If you do decide you want to go ahead and try melatonin as a sleep aide, McCall says short-term use of less than 10 milligrams of melatonin per day is generally safe for healthy adults.
For those looking to combat jet lag, she recommends taking half of a three-milligram tablet two hours before your destination’s bedtime for a couple of days before your trip to help adjust your sleep schedule.
“This is especially helpful when traveling from west to east, as many people find it difficult to wake up earlier at their destination,” McCall says. “This small dose should not make you sleepy, but it can help you fall asleep earlier and wake up earlier.”
One wrinkle: Melatonin is considered a dietary supplement, not a medication, so it is not regulated by the Food and Drug Administration (FDA). This means you aren’t guaranteed to get the amount of melatonin advertised on the bottle (a 2017 study found melatonin content ranged from 83% less to 478% more than advertised).
To ensure you are taking a safe, intended dose, look for USP (U.S. Pharmacopeia) verified brands, which means the product is free of harmful substances and is labeled with accurate dose information.
What are signs of melatonin overdose?
Melatonin poisoning, particularly among children, has increased over the past decade — especially during the onset of the pandemic. A study of poison control calls in the U.S. found the number of melatonin poisoning–related calls increased six times from 2012 to 2021. Of these calls, more than 4,000 teens and children were hospitalized and two died.
Signs of melatonin overdose include excessive sleepiness, vomiting and trouble breathing. Other side effects of both low and high doses of melatonin can include headaches, excessive sleepiness, blood pressure changes, gastrointestinal problems, changes in other hormone levels and mood problems, McCall says.
Keep yourself and your loved ones safe by storing melatonin out of the reach of teens and children. If you suspect you or someone else has taken too much melatonin, seek medical attention immediately.
How can you get better sleep without taking melatonin?
If melatonin supplements aren’t the answer to your sleep problems, then what is?
While decidedly less sexy than a quick-fix supplement, practicing good sleep habits is a tried-and-true way to get more rest. This means going to bed and waking up around the same time each day, limiting your caffeine and alcohol intake, exercising and cutting back on naps. Plus, if you’re looking for ways to treat insomnia, cognitive behavioral therapy for insomnia (CBT-I), is considered the gold standard.
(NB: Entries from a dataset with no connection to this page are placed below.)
(** *** The invariant *)

(** Allocation [k] holds the [k]-th element; [n] elements have been linked. *)
Definition linked (s : state) (k : nat) (nd : anode) : Prop :=
  exists c, an_next nd = Some (S k, c) /\ (an_touch nd < c)%nat /\
    exists nd' x w, live s !! S k = Some nd' /\ an_data nd' = Some (x, w) /\ enqueued s !! k = Some x /\
      (w < c)%nat /\ (an_born nd' < c)%nat.

Definition new_node (s : state) (x : A) (n : nat) : Prop :=
  n = S (length (enqueued s)) /\ fresh s = S n /\ tail_f s = length (enqueued s) /\
  exists nd, live s !! n = Some nd /\ an_next nd = None /\ (an_born nd < clock s)%nat.

Definition p_ok (s : state) : Prop :=
  let n := length (enqueued s) in
  match p_pc s with
  | PIdle | PAlloc _ => fresh s = S n /\ tail_f s = n
  | PFill x k => new_node s x k
  | PLink x k => new_node s x k /\ exists nd w, live s !! k = Some nd /\ an_data nd = Some (x, w) /\ (w < clock s)%nat
  | PTail x k => k = n /\ fresh s = S n
  end.

(** The consumer has been brought up to everything the producer did to the
    dummy, and to the creation of the node behind it. *)
Definition acquired (s : state) : Prop :=
  let r := length (dequeued s) in
  (r < length (enqueued s))%nat /\
  forall nd nd', live s !! r = Some nd -> live s !! S r = Some nd' ->
    (an_touch nd < seen s)%nat /\ (an_born nd' < seen s)%nat /\
    exists x w, an_data nd' = Some (x, w) /\ (w < seen s)%nat.

Definition c_ok (s : state) : Prop :=
  let r := length (dequeued s) in
  match c_pc s with
  | CIdle | CLoad => head_f s = r
  | CRead n => n = S r /\ head_f s = r /\ acquired s
  | CHead n x => n = S r /\ head_f s = r /\ acquired s /\ enqueued s !! r = Some x
  | CFree old x => old = r /\ head_f s = S r /\ acquired s /\ enqueued s !! r = Some x
  end.

Record inv (s : state) : Prop := {
  i_live k : is_Some (live s !! k) <-> (length (dequeued s) <= k < fresh s)%nat;
  i_fresh : (length (dequeued s) <= length (enqueued s) < fresh s)%nat;
  i_head nd : live s !! length (dequeued s) = Some nd -> (an_born nd < seen s)%nat;
  i_last nd : live s !! length (enqueued s) = Some nd -> an_next nd = None;
  i_linked k nd : (k < length (enqueued s))%nat -> live s !! k = Some nd -> linked s k nd;
  i_fifo : dequeued s `prefix_of` enqueued s;
  i_p : p_ok s;
  i_c : c_ok s
}.

Lemma aq_inv_initial : inv initial.
Proof.
  split; simpl; auto; try done; try lia.
  - intros k. destruct (decide (k = 0%nat)) as [->|Hne]; [split; [lia|eauto]|].
    rewrite lookup_singleton_ne by done. split; [by intros [? ?]|lia].
  - intros nd Hn. rewrite lookup_singleton_eq in Hn. injection Hn as <-. simpl. lia.
  - intros nd Hn. rewrite lookup_singleton_eq in Hn. by injection Hn as <-.
Qed.

(** What a step of the producer leaves of the nodes that are linked. *)
Record keeps (s s' : state) : Prop := {
  k_deq : dequeued s' = dequeued s;
  k_seen : seen s' = seen s;
  k_head : head_f s' = head_f s;
  k_c : c_pc s' = c_pc s;
  k_enq : enqueued s `prefix_of` enqueued s';
  k_nodes k nd' : (k <= length (enqueued s))%nat -> live s' !! k = Some nd' ->
    exists nd, live s !! k = Some nd /\ an_born nd' = an_born nd /\ an_data nd' = an_data nd /\
      ((k < length (enqueued s))%nat -> nd' = nd)
}.

Lemma acquired_keeps s s' : keeps s s' -> acquired s -> acquired s'.
Proof.
  intros [] [Hlt Ha]. unfold acquired. rewrite k_deq0, k_seen0. pose proof (prefix_length _ _ k_enq0).
  split; [lia|]. intros nd nd' Hn Hn'.
  apply k_nodes0 in Hn as (nd0 & Hn & _ & _ & E); [|lia]. rewrite (E Hlt).
  apply k_nodes0 in Hn' as (nd0' & Hn' & -> & -> & _); [|lia]. by apply Ha.
Qed.

Lemma c_ok_keeps s s' : keeps s s' -> c_ok s -> c_ok s'.
Proof.
  intros Hk Hc. unfold c_ok in *. pose proof (acquired_keeps _ _ Hk) as Ha. destruct Hk.
  rewrite k_c0, k_head0, k_deq0. destruct (c_pc s); naive_solver eauto using prefix_lookup_Some.
Qed.

Lemma keeps_inv s s' :
  inv s -> keeps s s' -> (length (enqueued s') < fresh s')%nat ->
  (forall k, is_Some (live s' !! k) <-> (length (dequeued s) <= k < fresh s')%nat) ->
  (forall nd, live s' !! length (enqueued s') = Some nd -> an_next nd = None) ->
  (forall k nd, (k < length (enqueued s'))%nat -> live s' !! k = Some nd -> linked s' k nd) ->
  p_ok s' -> inv s'.
Proof.
  intros Hi Hk Hf Hl Hlast Hlk Hp. pose proof (c_ok_keeps _ _ Hk (i_c _ Hi)). pose proof (i_fresh _ Hi).
  destruct Hk. pose proof (prefix_length _ _ k_enq0). split; rewrite ?k_deq0, ?k_seen0; auto.
  - lia.
  - intros nd Hn. apply k_nodes0 in Hn as (nd0 & Hn & -> & _); [|lia]. by apply Hi.
  - etrans; [apply Hi|done].
Qed.

(** Links are kept by a step that changes no linked node. *)
Lemma linked_keeps s s' k nd :
  linked s k nd -> (forall nd', live s !! S k = Some nd' -> exists nd2, live s' !! S k = Some nd2 /\
     an_born nd2 = an_born nd' /\ an_data nd2 = an_data nd') ->
  enqueued s `prefix_of` enqueued s' -> linked s' k nd.
Proof.
  intros (c & En & Ht & nd' & x & w & Hl & Hd & Hx & ? & ?) Hn Hp.
  destruct (Hn nd' Hl) as (nd2 & Hl2 & Hb & Hd2). exists c. split_and!; auto.
  exists nd2, x, w. rewrite Hd2, Hb. split_and!; auto. by eapply prefix_lookup_Some.
Qed.

Lemma live_lt s k : inv s -> (length (dequeued s) <= k < fresh s)%nat -> exists nd, live s !! k = Some nd.
Proof. intros Hi Hk. by apply (i_live _ Hi). Qed.

Lemma inv_alloc s x :
  inv s -> p_pc s = PAlloc x ->
  inv (State (<[fresh s := ANode None None (clock s) (clock s)]> (live s)) (S (fresh s)) (S (clock s))
             (seen s) (tail_f s) (head_f s) (PFill x (fresh s)) (c_pc s) (enqueued s) (dequeued s)).
Proof.
  intros Hi Epc. pose proof (i_p _ Hi) as Hp. unfold p_ok in Hp. rewrite Epc in Hp. destruct Hp as [Hf Ht].
  pose proof (i_fresh _ Hi). set (nd0 := ANode _ _ _ _).
  assert (forall k, (k <= length (enqueued s))%nat -> <[fresh s := nd0]> (live s) !! k = live s !! k) as Hsame
    by (intros k Hk; apply lookup_insert_ne; lia).
  eapply (keeps_inv s); simpl; auto.
  - split; simpl; auto. intros k nd' Hk. rewrite Hsame by done. eauto.
  - lia.
  - intros k. rewrite lookup_insert. case_decide; [split; [lia|eauto]|]. rewrite (i_live _ Hi). lia.
  - intros nd. rewrite Hsame by done. apply Hi.
  - intros k nd Hk. rewrite Hsame by lia. intros Hn. eapply linked_keeps; [by apply (i_linked _ Hi)| |done].
    intros nd' Hn'. simpl. rewrite Hsame by lia. eauto.
  - unfold p_ok. simpl. unfold new_node. simpl. split_and!; auto. exists nd0.
    split; [apply lookup_insert_eq|]. simpl. split; [done|lia].
Qed.

Lemma inv_fill s x n nd0 :
  inv s -> p_pc s = PFill x n -> live s !! n = Some nd0 ->
  inv (State (<[n := ANode (an_next nd0) (Some (x, clock s)) (an_born nd0) (clock s)]> (live s)) (fresh s)
             (S (clock s)) (seen s) (tail_f s) (head_f s) (PLink x n) (c_pc s) (enqueued s) (dequeued s)).
Proof.
  intros Hi Epc Hnd. pose proof (i_p _ Hi) as Hp. unfold p_ok in Hp. rewrite Epc in Hp.
  destruct Hp as (En & Hf & Ht & nd & Hn & Enx & Hb). assert (nd0 = nd) as -> by congruence.
  pose proof (i_fresh _ Hi). set (nd1 := ANode _ _ _ _).
  assert (forall k, (k <= length (enqueued s))%nat -> <[n := nd1]> (live s) !! k = live s !! k) as Hsame
    by (intros k Hk; apply lookup_insert_ne; lia).
  eapply (keeps_inv s); simpl; auto.
  - split; simpl; auto. intros k nd' Hk. rewrite Hsame by done. eauto.
  - lia.
  - intros k. rewrite lookup_insert. case_decide; [split; [lia|eauto]|]. apply (i_live _ Hi).
  - intros nd'. rewrite Hsame by done. apply Hi.
  - intros k nd' Hk. rewrite Hsame by lia. intros Hn'. eapply linked_keeps; [by apply (i_linked _ Hi)| |done].
    intros nd2 Hn2. simpl. rewrite Hsame by lia. eauto.
  - unfold p_ok. simpl. split.
    + unfold new_node. simpl. split_and!; auto. exists nd1. split; [apply lookup_insert_eq|]. simpl. split; [done|lia].
    + exists nd1, (clock s). split; [apply lookup_insert_eq|]. simpl. split; [done|lia].
Qed.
“This is a sleep retraining program that can effectively reverse the problem using a combination of cognitive tools and behavioral strategies,” McCall says.
You can also take steps to ensure your natural melatonin kicks in by turning off and dimming lights — including those from electronics — a couple hours before bed. This combination of a darker environment, consistent sleep schedule and healthy habits will help trigger your brain to release melatonin, allowing you to (finally) get some sleep.